What to work on:
Print, exactly as written, every line from the first line of the records below through the line containing "From Stdlib Require Import ZArith Lia Ascii.", and nothing further.

Records for the task:
· · · · · · ·
(* ===== verification/Files.v ===== *)
(** * Files: file metadata records

    [files/service.ts] and [storage/files.ts].  The host collation
    ([localeCompare]) is a parameter of the listing. *)

From S2P Require Import Prelude JsString JsTime Errors Models Store Principal Manifest Evidence Gateway.
From Stdlib Require Import ZArith Lia Ascii.
Local Open Scope string_scope.
Local Open Scope Z_scope.

(** ** [storage/files.ts] *)

Section store.
Context {DB : Type} `{FeltDB DB}.

Definition fs_create (item : File) : M DB unit := transaction [TxPut CFiles (f_id item) true None item].

Definition fs_get (tenantId id : string) : M DB (option File) :=
  item ← get CFiles id;
  mret match item with Some f => if String.eqb (f_tenantId f) tenantId then Some f else None | None => None end.

Definition fs_list (tenantId : string) : M DB (list File) := find CFiles (fun f => String.eqb (f_tenantId f) tenantId).

Definition fs_update (id : string) (expectedVersion : Z) (updates : File -> File) : M DB (option File) :=
  current ← get CFiles id;
  match current with
  | None => mret None
  | Some c => updateIfVersion CFiles id expectedVersion (fun _ => updates c)
  end.

Definition fa_record (e : FileAuditEvent) : M DB unit := insert CFileAudit (fa_id e) e.
End store.

(** ** Inputs *)

(** A property of an input object: missing, present as [undefined], or given. *)
Inductive Slot (A : Type) := NoKey | UndefinedKey | Has (a : A).
Arguments NoKey {A}. Arguments UndefinedKey {A}. Arguments Has {A} a.

Definition given {A} (s : Slot A) : option A := match s with Has a => Some a | _ => None end.
Definition hasKey {A} (s : Slot A) : bool := match s with NoKey => false | _ => true end.

Record CreateFileInput := mkCreateFile {
  cf_tenantId : option string;
  cf_owner : option string;
  cf_name : string;
  cf_contentType : option string;
  cf_size : jsval;
  cf_checksum : option string;
  cf_storageKey : string;
  cf_metadata : jsval }.

Record UpdateFileInput := mkUpdateFile {
  uf_tenantId : option string;
  uf_id : jsval;
  uf_name : Slot string;
  uf_contentType : Slot string;
  uf_size : Slot jsval;
  uf_checksum : Slot string;
  uf_storageKey : Slot string;
  uf_metadata : Slot jsval }.

Record FileListOptions := mkFileListOptions { fl_owner : option string }.

(** ** Errors and validation *)

Definition FileValidationError (message : string) : exn := JsError "FileValidationError" message.
Definition FileNotFoundError : exn := JsError "FileNotFoundError" "File not found".

(** [Number.isInteger(size) && size >= 0] *)
Definition sizeOf (v : jsval) : option Z := match v with JInt n => if 0 <=? n then Some n else None | _ => None end.

(** A record of metadata: an object that is no array. *)
Definition metadataOk (v : jsval) : bool := match v with JUndef | JObj _ => true | _ => false end.

Definition validateCreate (input : CreateFileInput) (tenantId owner : string) : outcome Z :=
  if blank tenantId then Throw (FileValidationError "tenantId is required")
  else if blank owner then Throw (FileValidationError "owner is required")
  else if blank (cf_name input) then Throw (FileValidationError "name is required")
  else if blank (cf_storageKey input) then Throw (FileValidationError "storageKey is required")
  else match sizeOf (cf_size input) with
       | None => Throw (FileValidationError "size must be a non-negative integer")
       | Some size => if metadataOk (cf_metadata input) then Ok size else Throw (FileValidationError "metadata must be an object")
       end.

(** At least one mutable property is a key of the input. *)
Definition providesField (input : UpdateFileInput) : bool :=
  hasKey (uf_name input) || hasKey (uf_contentType input) || hasKey (uf_size input) || hasKey (uf_checksum input)
  || hasKey (uf_storageKey input) || hasKey (uf_metadata input).

(** The identifier, once the input is valid. *)
Definition validateUpdate (input : UpdateFileInput) (tenantId : string) : outcome string :=
  match uf_id input with
  | JStr id =>
      if blank tenantId then Throw (FileValidationError "tenantId is required")
      else if blank id then Throw (FileValidationError "id is required")
      else if negb (providesField input) then Throw (FileValidationError "At least one file property must be updated")
      else if match given (uf_name input) with Some n => blank n | None => false end
      then Throw (FileValidationError "name must be a non-empty string")
      else if match given (uf_storageKey input) with Some k => blank k | None => false end
      then Throw (FileValidationError "storageKey must be a non-empty string")
      else if match given (uf_size input) with
              | Some JUndef | None => false
              | Some v => match sizeOf v with Some _ => false | None => true end
              end
      then Throw (FileValidationError "size must be a non-negative integer")
      else if match given (uf_metadata input) with Some v => negb (metadataOk v) | None => false end
      then Throw (FileValidationError "metadata must be an object")
      else Ok id
  | _ => Throw (FileValidationError "id is required")
  end.

(** [if (input[field] !== undefined) changes[field] = input[field]] *)
Definition setGiven {A} (slot : Slot A) (set : A -> File -> File) (f : File) : File :=
  match given slot with Some a => set a f | None => f end.

(** [mutableFields]: the given fields, and no others. *)
Definition updateFields (input : UpdateFileInput) (f : File) : File :=
  setGiven (uf_metadata input) (fun v f => match v with JUndef => f | v => f <| f_metadata := Some v |> end)
  (setGiven (uf_storageKey input) (fun k f => f <| f_storageKey := k |>)
  (setGiven (uf_checksum input) (fun c f => f <| f_checksum := Some c |>)
  (setGiven (uf_size input) (fun v f => match sizeOf v with Some n => f <| f_size := n |> | None => f end)
  (setGiven (uf_contentType input) (fun t f => f <| f_contentType := Some t |>)
  (setGiven (uf_name input) (fun n f => f <| f_name := n |>) f))))).

Definition metadataField (v : jsval) : option jsval := match v with JUndef => None | v => Some v end.

Definition fileResource (f : File) : ServiceResource :=
  mkResource "file" (f_tenantId f) (Some (f_id f)) (Some {["owner" := f_owner f]}).

Definition fileOptions : ExecuteOptions := mkOptions "files" None None None.

(** ** [files/service.ts] *)

Section service.
Context {DB : Type} `{FeltDB DB}.
Variable authority : option (ServiceGateway DB).
(** [a.localeCompare(b) <= 0] *)
Variable localeLe : string -> string -> bool.

Definition fileGateway : M DB (ServiceGateway DB) :=
  match authority with
  | Some g => mret g
  | None => throw (ServiceAuthorityError AUTHORITY_UNAVAILABLE "Files have no AuthBoundry authority configured" noDetails)
  end.

Definition ownsFile (g : ServiceGateway DB) (f : File) : bool := oeqb (f_applicationId f) (Some (g_application g)).

Definition fileAudit (type : string) (item : File) (principal : VerifiedPrincipal) : M DB unit :=
  id ← randomUUID;
  timestamp ← nowIso;
  fa_record (mkFileAudit id type (f_id item) (f_tenantId item) (f_owner item) (vp_principalId principal) timestamp).

Definition createFile (input : CreateFileInput) (caller : Caller) : M DB File :=
  principal ← ofOutcome (requireVerifiedPrincipal caller);
  tenantId ← ofOutcome (resolveTenant (ofOption (cf_tenantId input)) principal);
  let owner := orElse (cf_owner input) (vp_principalId principal) in
  size ← ofOutcome (validateCreate input tenantId owner);
  g ← fileGateway;
  execute g "files.write" (CVerified principal) (mkResource "file" tenantId None (Some {["owner" := owner]})) fileOptions
    (fun _ _ =>
       now ← nowIso;
       id ← randomUUID;
       let item := mkFile id tenantId (Some (g_application g)) owner (cf_name input) (cf_contentType input) size
             (cf_checksum input) (cf_storageKey input) (metadataField (cf_metadata input)) now (Some now) None 1 in
       _ ← fs_create item;
       _ ← fileAudit "file.created" item principal;
       mret item).

(** A file that is there for this application: stored, not deleted, its own. *)
Definition liveFile (tenantId id : string) : M DB (option (ServiceGateway DB * File)) :=
  item ← fs_get tenantId id;
  match item with
  | None => mret None
  | Some f =>
      if present (f_deletedAt f) then mret None
      else g ← fileGateway; mret (if ownsFile g f then Some (g, f) else None)
  end.

Definition getFile (tenantId id : string) (caller : Caller) : M DB File :=
  principal ← ofOutcome (requireVerifiedPrincipal caller);
  tenant ← ofOutcome (resolveTenant (JStr tenantId) principal);
  found ← liveFile tenant id;
  match found with
  | None => throw FileNotFoundError
  | Some (g, item) => execute g "files.read" (CVerified principal) (fileResource item) fileOptions (fun _ _ => mret item)
  end.

(** Newest first; ties by id, descending. *)
Definition fileLe (a b : File) : bool :=
  localeLe (f_createdAt b) (f_createdAt a)
  && (negb (localeLe (f_createdAt a) (f_createdAt b)) || localeLe (f_id b) (f_id a)).

Definition listed (g : ServiceGateway DB) (options : FileListOptions) (f : File) : bool :=
  negb (present (f_deletedAt f)) && ownsFile g f
  && match ifPresent (fl_owner options) with Some o => String.eqb (f_owner f) o | None => true end.

Definition listFiles (tenantId : string) (caller : Caller) (options : FileListOptions) : M DB (list File) :=
  principal ← ofOutcome (requireVerifiedPrincipal caller);
  tenant ← ofOutcome (resolveTenant (JStr tenantId) principal);
  g ← fileGateway;
  execute g "files.read" (CVerified principal)
    (mkResource "file" tenant None (Some {["owner" := orElse (fl_owner options) "*"]})) fileOptions
    (fun _ _ =>
       items ← fs_list tenant;
       mret (sortBy fileLe (List.filter (listed g options) items))).

Definition modifiedConcurrently : exn := FileValidationError "File was modified concurrently".

Definition updateFile (input : UpdateFileInput) (caller : Caller) : M DB File :=
  principal ← ofOutcome (requireVerifiedPrincipal caller);
  tenantId ← ofOutcome (resolveTenant (ofOption (uf_tenantId input)) principal);
  id ← ofOutcome (validateUpdate input tenantId);
  found ← liveFile tenantId id;
  match found with
  | None => throw FileNotFoundError
  | Some (g, current) =>
      execute g "files.write" (CVerified principal) (fileResource current) fileOptions
        (fun _ _ =>
           now ← nowIso;
           updated ← fs_update (f_id current) (f_version current)
                       (fun f => updateFields input f <| f_updatedAt := Some now |>);
           match updated with
           | None => throw modifiedConcurrently
           | Some u => _ ← fileAudit "file.updated" u principal; mret u
           end)
  end.

Definition deleteFile (tenantId id : string) (caller : Caller) : M DB unit :=
  principal ← ofOutcome (requireVerifiedPrincipal caller);
  tenant ← ofOutcome (resolveTenant (JStr tenantId) principal);
  found ← liveFile tenant id;
  match found with
  | None => mret tt
  | Some (g, current) =>
      execute g "files.delete" (CVerified principal) (fileResource current) fileOptions
        (fun _ _ =>
           deletedAt ← nowIso;
           updatedAt ← nowIso;
           updated ← fs_update (f_id current) (f_version current)
                       (fun f => f <| f_deletedAt := Some deletedAt |> <| f_updatedAt := Some updatedAt |>);
           match updated with
           | None => throw modifiedConcurrently
           | Some u => fileAudit "file.deleted" u principal
           end)
  end.
End service.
· · · · · · ·
Expected answer:
(* ===== verification/Files.v ===== *)
(** * Files: file metadata records

    [files/service.ts] and [storage/files.ts].  The host collation
    ([localeCompare]) is a parameter of the listing. *)

From S2P Require Import Prelude JsString JsTime Errors Models Store Principal Manifest Evidence Gateway.
From Stdlib Require Import ZArith Lia Ascii.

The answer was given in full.